Left and right wing columnists are sharply divided on the resolution the European Parliament adopted on Hungary earlier this week. While conservative commentators condemn Hungarian Socialist MEPs for actively taking part, their left wing counterparts call on the government to act. The European Parliament adopted a four-party resolution on recent political developments in Hungary on Thursday. The document, submitted by the Socialist, Liberal and Green groups and the European United Left/Nordic Green Left party, expresses “serious concern” about “the exercise of democracy, the rule of law, the respect and protection of human and social rights, the system of checks and balances, equality and non-discrimination.” The European Peoples’ Party and the Conservatives rejected the resolution as being “ignorant of the facts” and interfering in Hungary’s internal affairs, while others called it a “necessary warning”.

In Magyar Nemzet, Szabolcs Szerető believes the resolution will serve as a reference point for opponents of the cabinet at home and abroad, but is insufficient to provoke a political turnaround.

The pro-government daily condemns Hungarian Socialists for taking part in the drafting of the resolution. „The [Hungarian] opposition is a real Hungarian speciality as their arsenal includes high treason as well”- writes Szabolcs Szerető.

Meanwhile, Hungary has sent her reply to the concerns of the European Commission, hoping to get its approval for negotiations with the IMF on a credit line. In another column in Magyar Nemzet, Tamás Nánási admits that Hungary had to give up its previous economic policies, because it could not resist the unprecedented depreciation of the Forint which was the response of the markets to her financial unorthodoxy. He suggests Hungary had only two bad options to choose between: either further depreciation or revising her economic policy. „The grass bends when hit by a strong wind, but does not break and will recover when the wind subsides”– Nánásik explains.

In Magyar Hírlap, Tamás Fricz, a well-known political analyst and a leading figure of an organization which supported the pro-government demonstration in January (See BudaPost, January 23 and 24), condemns the Hungarian Socialist MEPs who co-authored the resolution stigmatising Hungary, and dismisses their claim that the text does not call for stripping Hungary of her voting rights. ”Thank you very much! But it does threaten constant monitoring under article 7 of the Treaty, which is a first step towards the rudest of sanctions”.

Tamás Fricz who was present at a previous hearing in Brussels, says that the left-wing participants completely ignored all counter-arguments. He believes that the Left, which already dominates the political discourse in Europe, wants to impose its own ideas and categories on the conservatives. “This is a struggle, a political fight rather than a conversation” – the analyst exclaims in Magyar Hírlap.

In the same pro-government daily, Csaba Szajlai warns that spreading anti-EU feelings in Hungary only plays into the hands of far right Jobbik. The country needs the EU’s financial support, the problem is that the resources are misused, but that’s not Brussels fault –the columnist points out.

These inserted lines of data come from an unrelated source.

(* ===== verification/ClusterLinkage.v ===== *)
(** * Linkage of clusters as sets of points

    The specification (sections 4.6 and 4.7) describes the linkage rules on
    clusters of points: the distance of two clusters is a function of the
    distances of their members, the minimum for single link, the maximum
    for complete link and the mean for average link.  The rules of
    [TSingleLink], [TCompleteLink] and [TAvgLink] never see the members:
    they combine two entries of a matrix (the Lance-Williams form).

    This file defines the three set-level linkages [Lmin], [Lmax], [Lavg]
    and the class [SetLinkage] of a linkage strategy whose rule has a
    set-level meaning: the rule applied to the linkages of two clusters to a
    third gives the linkage of their union.  The three strategies are
    instances.  AggClust.v uses the class to prove that [MakeDendro] emits
    the records of the set-level algorithm. *)

From S2P Require Import Prelude LinAlg Linkage.

Local Open Scope Q_scope.

(** ** Linkage of two sets of points *)

(** The values [f a b] of the pairs of [A x B], row by row. *)
Definition pair_vals (f : nat -> nat -> Q) (A B : list nat) : list Q :=
  flat_map (fun a => map (f a) B) A.

(** The least element of a non-empty list. *)
Definition qmin_list (l : list Q) : Q :=
  match l with [] => 0 | x :: l' => fold_right Qmin x l' end.

(** Single link: the least distance of a member of [A] to a member of [B]. *)
Definition Lmin (f : nat -> nat -> Q) (A B : list nat) : Q := qmin_list (pair_vals f A B).

(** Complete link: the greatest one. *)
Definition Lmax (f : nat -> nat -> Q) (A B : list nat) : Q :=
  - qmin_list (pair_vals (fun a b => - f a b) A B).

(** Average link: the mean over the pairs. *)
Definition Lavg (f : nat -> nat -> Q) (A B : list nat) : Q :=
  Qsum (pair_vals f A B) / (inject_Z (Z.of_nat (length A)) * inject_Z (Z.of_nat (length B))).

(** [m] is the least element of [l], up to [==]. *)
Definition is_min (l : list Q) (m : Q) : Prop :=
  (forall y, In y l -> m <= y) /\ exists y, In y l /\ m == y.

Lemma in_pair_vals f A B y : In y (pair_vals f A B) <-> exists a b, In a A /\ In b B /\ y = f a b.
Proof.
  unfold pair_vals. rewrite in_flat_map. split.
  - intros (a & Ha & (b & <- & Hb)%in_map_iff). eauto.
  - intros (a & b & Ha & Hb & ->). exists a. split; [done|]. by apply in_map.
Qed.

Lemma qmin_list_spec x l : is_min (x :: l) (qmin_list (x :: l)).
Proof.
  simpl. induction l as [|z l [Hle (y & Hy & Heq)]]; simpl.
  - split; [intros y [<-|[]]; apply Qle_refl|exists x; split; [by left|reflexivity]].
  - split.
    + intros w [<-|[<-|Hw]]; [eapply Qle_trans; [apply Q.le_min_r|apply Hle; by left]|apply Q.le_min_l|].
      eapply Qle_trans; [apply Q.le_min_r|apply Hle; by right].
    + destruct (Q.min_spec z (fold_right Qmin x l)) as [[_ Hm]|[_ Hm]].
      * exists z. split; [by right; left|exact Hm].
      * exists y. split; [destruct Hy as [<-|Hy]; [by left|by right; right]|by rewrite Hm].
Qed.

Lemma is_min_unique l m m' : is_min l m -> is_min l m' -> m == m'.
Proof.
  intros [Hle (y & Hy & Hm)] [Hle' (y' & Hy' & Hm')].
  apply Qle_antisym; [rewrite Hm'; by apply Hle|rewrite Hm; by apply Hle'].
Qed.

(** The least pair value, characterized by the pairs alone. *)
Lemma is_min_pairs f A B m :
  is_min (pair_vals f A B) m <->
  (forall a b, In a A -> In b B -> m <= f a b) /\ exists a b, In a A /\ In b B /\ m == f a b.
Proof.
  unfold is_min. setoid_rewrite in_pair_vals. split.
  - intros [Hle (y & (a & b & Ha & Hb & ->) & Hm)]. split; [intros a' b' ? ?; apply Hle; eauto|eauto 7].
  - intros [Hle (a & b & Ha & Hb & Hm)]. split; [intros y (a' & b' & ? & ? & ->); by apply Hle|].
    exists (f a b). eauto 7.
Qed.

Lemma Lmin_spec f A B : A <> [] -> B <> [] -> is_min (pair_vals f A B) (Lmin f A B).
Proof.
  intros HA HB. unfold Lmin. destruct (pair_vals f A B) as [|x l] eqn:E; [|apply qmin_list_spec].
  by destruct A as [|a A], B as [|b B].
Qed.

Lemma Lmin_single f a b : Lmin f [a] [b] == f a b.
Proof. reflexivity. Qed.

Lemma Lmin_sym f A B :
  (forall a b, In a A -> In b B -> f a b == f b a) -> A <> [] -> B <> [] -> Lmin f A B == Lmin f B A.
Proof.
  intros Hf HA HB. apply (is_min_unique (pair_vals f A B)); [by apply Lmin_spec|].
  pose proof (Lmin_spec f B A HB HA) as [Hle (b & a & Hb & Ha & Hm)]%is_min_pairs.
  apply is_min_pairs. split; [intros a' b' Ha' Hb'; rewrite Hf by done; by apply Hle|].
  exists a, b. split_and!; [done|done|]. by rewrite Hf.
Qed.

Lemma Lmin_join f A B C :
  A <> [] -> B <> [] -> C <> [] -> Qmin (Lmin f A C) (Lmin f B C) == Lmin f (A ++ B) C.
Proof.
  intros HA HB HC. apply (is_min_unique (pair_vals f (A ++ B) C)); [|apply Lmin_spec; by destruct A].
  pose proof (Lmin_spec f A C HA HC) as [HleA (a & c & Ha & Hc & HmA)]%is_min_pairs.
  pose proof (Lmin_spec f B C HB HC) as [HleB (b & c' & Hb & Hc' & HmB)]%is_min_pairs.
  apply is_min_pairs. split.
  - intros x y [Hx|Hx]%in_app_or Hy.
    + eapply Qle_trans; [apply Q.le_min_l|by apply HleA].
    + eapply Qle_trans; [apply Q.le_min_r|by apply HleB].
  - destruct (Q.min_spec (Lmin f A C) (Lmin f B C)) as [[_ Hm]|[_ Hm]].
    + exists a, c. split_and!; [apply in_or_app; by left|done|by rewrite Hm].
    + exists b, c'. split_and!; [apply in_or_app; by right|done|by rewrite Hm].
Qed.

Lemma Qmax_Qmin_opp x y : Qmax x y == - Qmin (- x) (- y).
Proof.
  destruct (Q.max_spec x y) as [[? ->]|[? ->]];
  destruct (Q.min_spec (- x) (- y)) as [[? Hm]|[? Hm]]; rewrite Hm; lra.
Qed.

Lemma Lmax_single f a b : Lmax f [a] [b] == f a b.
Proof. unfold Lmax. simpl. ring. Qed.

Lemma Lmax_sym f A B :
  (forall a b, In a A -> In b B -> f a b == f b a) -> A <> [] -> B <> [] -> Lmax f A B == Lmax f B A.
Proof.
  intros Hf HA HB. unfold Lmax. fold (Lmin (fun a b => - f a b) A B) (Lmin (fun a b => - f a b) B A).
  rewrite Lmin_sym; [reflexivity| |done|done]. intros a b Ha Hb. by rewrite Hf.
Qed.

Lemma Lmax_join f A B C :
  A <> [] -> B <> [] -> C <> [] -> Qmax (Lmax f A C) (Lmax f B C) == Lmax f (A ++ B) C.
Proof.
  intros HA HB HC. unfold Lmax. fold (Lmin (fun a b => - f a b) A C) (Lmin (fun a b => - f a b) B C).
  fold (Lmin (fun a b => - f a b) (A ++ B) C). rewrite Qmax_Qmin_opp, !Qopp_involutive.
  by rewrite Lmin_join.
Qed.

Lemma Qsum_pair_vals f A B : Qsum (pair_vals f A B) == Qsum (map (fun a => Qsum (map (f a) B)) A).
Proof. induction A as [|a A IH]; simpl; [reflexivity|]. by rewrite Qsum_app, IH. Qed.

(** The number of elements of a list, as a rational. *)
Definition qlen (l : list nat) : Q := inject_Z (Z.of_nat (length l)).

Lemma qlen_pos (l : list nat) : l <> [] -> 0 < qlen l.
Proof.
  intros Hl. unfold qlen. destruct l as [|x l]; [done|]. unfold Qlt. simpl. lia.
Qed.

Lemma qlen_app (A B : list nat) : qlen (A ++ B) == qlen A + qlen B.
Proof. unfold qlen. by rewrite length_app, Nat2Z.inj_add, inject_Z_plus. Qed.

Lemma Lavg_single f a b : Lavg f [a] [b] == f a b.
Proof. unfold Lavg. simpl. field. Qed.

Lemma Lavg_sym f A B :
  (forall a b, In a A -> In b B -> f a b == f b a) -> A <> [] -> B <> [] -> Lavg f A B == Lavg f B A.
Proof.
  intros Hf HA HB. unfold Lavg. fold (qlen A) (qlen B).
  rewrite !Qsum_pair_vals, Qsum_swap, (Qmult_comm (qlen A)).
  apply Qmult_comp; [|reflexivity]. apply Qsum_map_ext. intros b Hb. apply Qsum_map_ext.
  intros a Ha. apply Hf; by apply list_elem_of_In.
Qed.

Lemma Lavg_join f A B C :
  A <> [] -> B <> [] -> C <> [] ->
  avg_rule (length A) (length B) (Lavg f A C) (Lavg f B C) == Lavg f (A ++ B) C.
Proof.
  intros HA HB HC. unfold avg_rule, Lavg. fold (qlen A) (qlen B) (qlen C) (qlen (A ++ B)).
  pose proof (qlen_pos A HA). pose proof (qlen_pos B HB). pose proof (qlen_pos C HC).
  unfold pair_vals at 3. rewrite flat_map_app, Qsum_app, qlen_app. fold (pair_vals f A C) (pair_vals f B C).
  field. split_and!; lra.
Qed.

(** ** Linkage strategies with a set-level meaning *)

(** The rule of [L] ([JoinClusts] is [JoinWith] of it) combines the linkage
    [Lset] of two clusters to a third into the linkage of their union. *)
Class SetLinkage (L : TLink) := {
  link_rule : rule;
  link_JoinClusts : forall D cnt i j, @JoinClusts L D cnt i j = JoinWith link_rule D cnt i j;
  link_rule_proper : forall ci cj, Proper (Qeq ==> Qeq ==> Qeq) (link_rule ci cj);
  Lset : (nat -> nat -> Q) -> list nat -> list nat -> Q;
  Lset_single : forall f a b, Lset f [a] [b] == f a b;
  Lset_sym : forall f A B, (forall a b, In a A -> In b B -> f a b == f b a) ->
    A <> [] -> B <> [] -> Lset f A B == Lset f B A;
  Lset_join : forall f A B C, A <> [] -> B <> [] -> C <> [] ->
    link_rule (length A) (length B) (Lset f A C) (Lset f B C) == Lset f (A ++ B) C
}.

#[export] Existing Instance link_rule_proper.

Lemma single_rule_proper ci cj : Proper (Qeq ==> Qeq ==> Qeq) (single_rule ci cj).
Proof. intros x x' Hx y y' Hy. unfold single_rule. by rewrite Hx, Hy. Qed.

Lemma complete_rule_proper ci cj : Proper (Qeq ==> Qeq ==> Qeq) (complete_rule ci cj).
Proof. intros x x' Hx y y' Hy. unfold complete_rule. by rewrite Hx, Hy. Qed.

Lemma avg_rule_proper ci cj : Proper (Qeq ==> Qeq ==> Qeq) (avg_rule ci cj).
Proof. intros x x' Hx y y' Hy. unfold avg_rule. by rewrite Hx, Hy. Qed.

#[export] Instance TSingleLink_set : SetLinkage TSingleLink :=
  @Build_SetLinkage TSingleLink single_rule (fun D cnt i j => eq_refl) single_rule_proper
    Lmin Lmin_single Lmin_sym Lmin_join.

#[export] Instance TCompleteLink_set : SetLinkage TCompleteLink :=
  @Build_SetLinkage TCompleteLink complete_rule (fun D cnt i j => eq_refl) complete_rule_proper
    Lmax Lmax_single Lmax_sym Lmax_join.

#[export] Instance TAvgLink_set : SetLinkage TAvgLink :=
  @Build_SetLinkage TAvgLink avg_rule (fun D cnt i j => eq_refl) avg_rule_proper
    Lavg Lavg_single Lavg_sym Lavg_join.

In Népszava, Tamás Rónay calls it extremely embarrassing that the EP adopted the most critical of the three draft resolutions that were tabled. The left wing columnist rejects the explanation according to which Hungary is facing a leftist-liberal plot. And he points out that most EU countries are ruled by conservative parties. Tamás Rónay believes that the EP has given time to Hungary to amend legislation which was found to be in conflict with EU norms.
In Népszabadság, Eszter Zalán also remarks that the resolution could not have passed without the backing of some right-wing MEPs. She quotes Brussels sources as saying that some Finnish, Swedish and French People’s Party MEPs voted in favour of the text and scores of others abstained or did not attend. She also mentions, however that the EC can only stop the power concentration in certain areas, but cannot undo the Orbán-regime as a whole.

Conservative analyst, Ferenc Kumin, finds the reasons for and the aim of the „leftist power demonstration” unclear and highly questionable, as it theoretically gives ground to a possible invocation of Article 7 of the Treaty that could strip Hungary of its right to draw on EU funds.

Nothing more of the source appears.